Has any instructor in particular influenced your writing?
All the professors at Chapman have been really great, and I’ve learned a lot from them. However, it’s my first screenwriting professor from Loyola who has probably influenced me the most. She was a great teacher, really concerned with the basics of how to tell a story, how to write characters, and how to craft dialogue. On our first day of class, she actually demonstrated the concept of “show don’t tell” to all of her students using crossword puzzles. The first was a normal puzzle that you had to work to figure out while the second actually told you the answers along with the clues. For example, the first clue was: “A large, gray mammal that lives in Africa; an elephant.” Her point was that when your audience didn’t have to figure anything out on their own while watching a film, they’d get bored. Simple but very insightful. The saddest thing is that she was a great teacher, but for the life of me, I can’t remember her name. I even kept the textbook she wrote for us but didn’t put her name to. It makes me feel sad.
You have been drafting a novel, in part, for your MFA thesis project. Could you tell us a bit about the novel’s premise and what gave you the initial idea for it?
The novel is a war story set in the Western Front during World War One. It’s inspired by a real life phenomenon called “live and let live,” whereby the soldiers in the opposing armies cooperated with each other to avoid having to attack. I found out about it while watching a documentary on the war. The filmmakers had gotten a hold of a bunch of letters from disillusioned soldiers who were bragging to the folks back home about how they’d bamboozled their commanding officers into thinking that they were patrolling the enemy when they were really just sitting out in no-man’s land minding their own business. One group of German soldiers threw a note into the British trenches apologizing for an upcoming bombardment and blaming the whole thing on their commander. It brought the contrast between the generals sitting comfortably behind the lines and the soldiers suffering in the trenches to life in a really amusing way. I’d been interested in writing a story set during the war for a while, and since my stories always have a comic slant to them, I instantly saw that this would be a great premise.
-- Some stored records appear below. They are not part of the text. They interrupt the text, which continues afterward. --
(** X12. [deleteSession], when its query is executed, takes the row of the
    session away and no other, so that its auth state can no longer be
    loaded; when the query is rejected it returns all the same and the row
    is still there. *)
Theorem X12_deleteSession
    (sessionId : string) (p : Pool)
    (t : Tables) (n : Z) (e : string) (rest : list (option string)) :
  healthy p = true ->
  let p1 := snd (SessionPersistence.deleteSession sessionId p) in
  fst (SessionPersistence.deleteSession sessionId p) = Normal tt
  /\ find_session sessionId p1 = None
  /\ fst (SessionPersistence.loadAuthState sessionId p1) = Normal None
  /\ (forall other, other <> sessionId ->
        find_session other p1 = find_session other p)
  /\ SessionPersistence.deleteSession sessionId (mkPool t n (Some e :: rest))
     = (Normal tt, mkPool t n rest).
Proof.
  intros Hh p1. subst p1. pose proof (healthy_executes p Hh) as Hex.
  unfold SessionPersistence.deleteSession, try_catch.
  rewrite query_executes by assumption. cbn [fst snd].
  set (p1 := mkPool _ (now p) (tail (outcomes p))).
  assert (Hfind : forall other,
             find_session other p1
             = if decide (other = sessionId) then None
               else find_session other p).
  { intros other. unfold find_session. simpl.
    destruct (decide (other = sessionId)) as [E'|E'].
    - subst other.
      induction (whatsapp_sessions (tables p)) as [|r rows IH]; simpl;
        [reflexivity|].
      destruct (bool_decide (session_id r = sessionId)) eqn:E; simpl;
        [exact IH|]. rewrite E. exact IH.
    - induction (whatsapp_sessions (tables p)) as [|r rows IH]; simpl;
        [reflexivity|].
      destruct (bool_decide (session_id r = sessionId)) eqn:E; simpl.
      + apply bool_decide_eq_true in E.
        rewrite bool_decide_false by congruence. exact IH.
      + destruct (bool_decide (session_id r = other)); [reflexivity|].
        exact IH. }
  split; [reflexivity|]. split; [|split; [|split]].
  - rewrite Hfind, decide_True by reflexivity. reflexivity.
  - rewrite loadAuthState_executed
      by (apply healthy_executes, healthy_tail, Hh).
    rewrite Hfind, decide_True by reflexivity. reflexivity.
  - intros other Hne. rewrite Hfind, decide_False by exact Hne. reflexivity.
  - reflexivity.
Qed.

End RestoreFacts.

(** ** The two checks of the account limit *)

Section LimitFacts.
Import Db Auth.
Lemma unsnoc_app s t r c :
  unsnoc t = Some (r, c) -> unsnoc (s +:+ t) = Some (s +:+ r, c).
Proof.
  intros H. induction s as [|d s IH]; simpl; [exact H|].
  change (String.append s t) with (s +:+ t). now rewrite IH.
Qed.

Lemma rstrip_pair a b c t :
  is_space c = false -> rstrip (String c t) = String c t ->
  rstrip (a +:+ String "," (b +:+ String c t))
  = a +:+ String "," (b +:+ String c t).
Proof.
  intros Hc Ht. apply rstrip_app_nonspace; [reflexivity|].
  rewrite rstrip_cons_nonspace by reflexivity. f_equal.
  now apply rstrip_app_nonspace.
Qed.

Lemma unsnoc_pair a b t r c :
  unsnoc t = Some (r, c) ->
  unsnoc (a +:+ String "," (b +:+ t)) = Some (a +:+ String "," (b +:+ r), c).
Proof.
  intros H. apply unsnoc_app. simpl.
  change (String.append b t) with (b +:+ t).
  now rewrite (unsnoc_app b t r c H).
Qed.

Lemma span_word_word c r :
  is_word c = true ->
  Re.span_word (String c r) = (String c (fst (Re.span_word r)), snd (Re.span_word r)).
Proof. intros H. simpl. rewrite H. now destruct (Re.span_word r). Qed.

Lemma span_word_stop c r :
  is_word c = false -> Re.span_word (String c r) = (EmptyString, String c r).
Proof. intros H. simpl. now rewrite H. Qed.

Ltac span_word :=
  repeat (rewrite span_word_word by reflexivity);
  rewrite span_word_stop by reflexivity;
  cbn [fst snd].

Lemma parse_filters rest :
  parse_transform_expression ("FILTERS[" +:+ rest)
  = bind (filter_rest rest) (fun ma => Ok (PFilter "FILTERS" (fst ma) (snd ma))).
Proof.
  rewrite parse_transform_expression_unfold. unfold parse_transform_expression_body.
  cbn [String.append]. rewrite strip_cons_nonspace by reflexivity.
  rewrite !rstrip_cons_nonspace by reflexivity.
  unfold match_transform. change (startswith "trns:" (lower _)) with false. cbv iota.
  unfold Re.op_bracket. span_word. rewrite lstrip_nonspace by reflexivity.
  change (Ascii.eqb "[" "[") with true. cbv iota.
  unfold filter_rest. destruct (Re.bracket_body (rstrip rest)); [|reflexivity].
  destruct (parse_method_call (strip s)) as [[? ?]| | |]; reflexivity.
Qed.

Lemma parse_filter rest :
  parse_transform_expression ("FILTER[" +:+ rest)
  = bind (filter_rest rest) (fun ma => Ok (PFilter "FILTER" (fst ma) (snd ma))).
Proof.
  rewrite parse_transform_expression_unfold. unfold parse_transform_expression_body.
  cbn [String.append]. rewrite strip_cons_nonspace by reflexivity.
  rewrite !rstrip_cons_nonspace by reflexivity.
  unfold match_transform. change (startswith "trns:" (lower _)) with false. cbv iota.
  unfold Re.op_bracket. span_word. rewrite lstrip_nonspace by reflexivity.
  change (Ascii.eqb "[" "[") with true. cbv iota.
  unfold filter_rest. destruct (Re.bracket_body (rstrip rest)); [|reflexivity].
  destruct (parse_method_call (strip s)) as [[? ?]| | |]; reflexivity.
Qed.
My process is all about experimenting, testing new ideas and new approaches to see what works and what doesn’t. My writing professor at Loyola always said that if something isn’t working, it never will; throw it out and do something different. I think that’s a really good attitude for a writer; be ruthless with your own material. It’s one of the reasons why my war story has gone through so many false-starts. I often find that one approach doesn’t work so I go back and try a different one [and] end up with multiple versions of the same premise. It’s really helped me see where my strengths and weaknesses lie as a writer, the stuff I keep and the stuff I cut.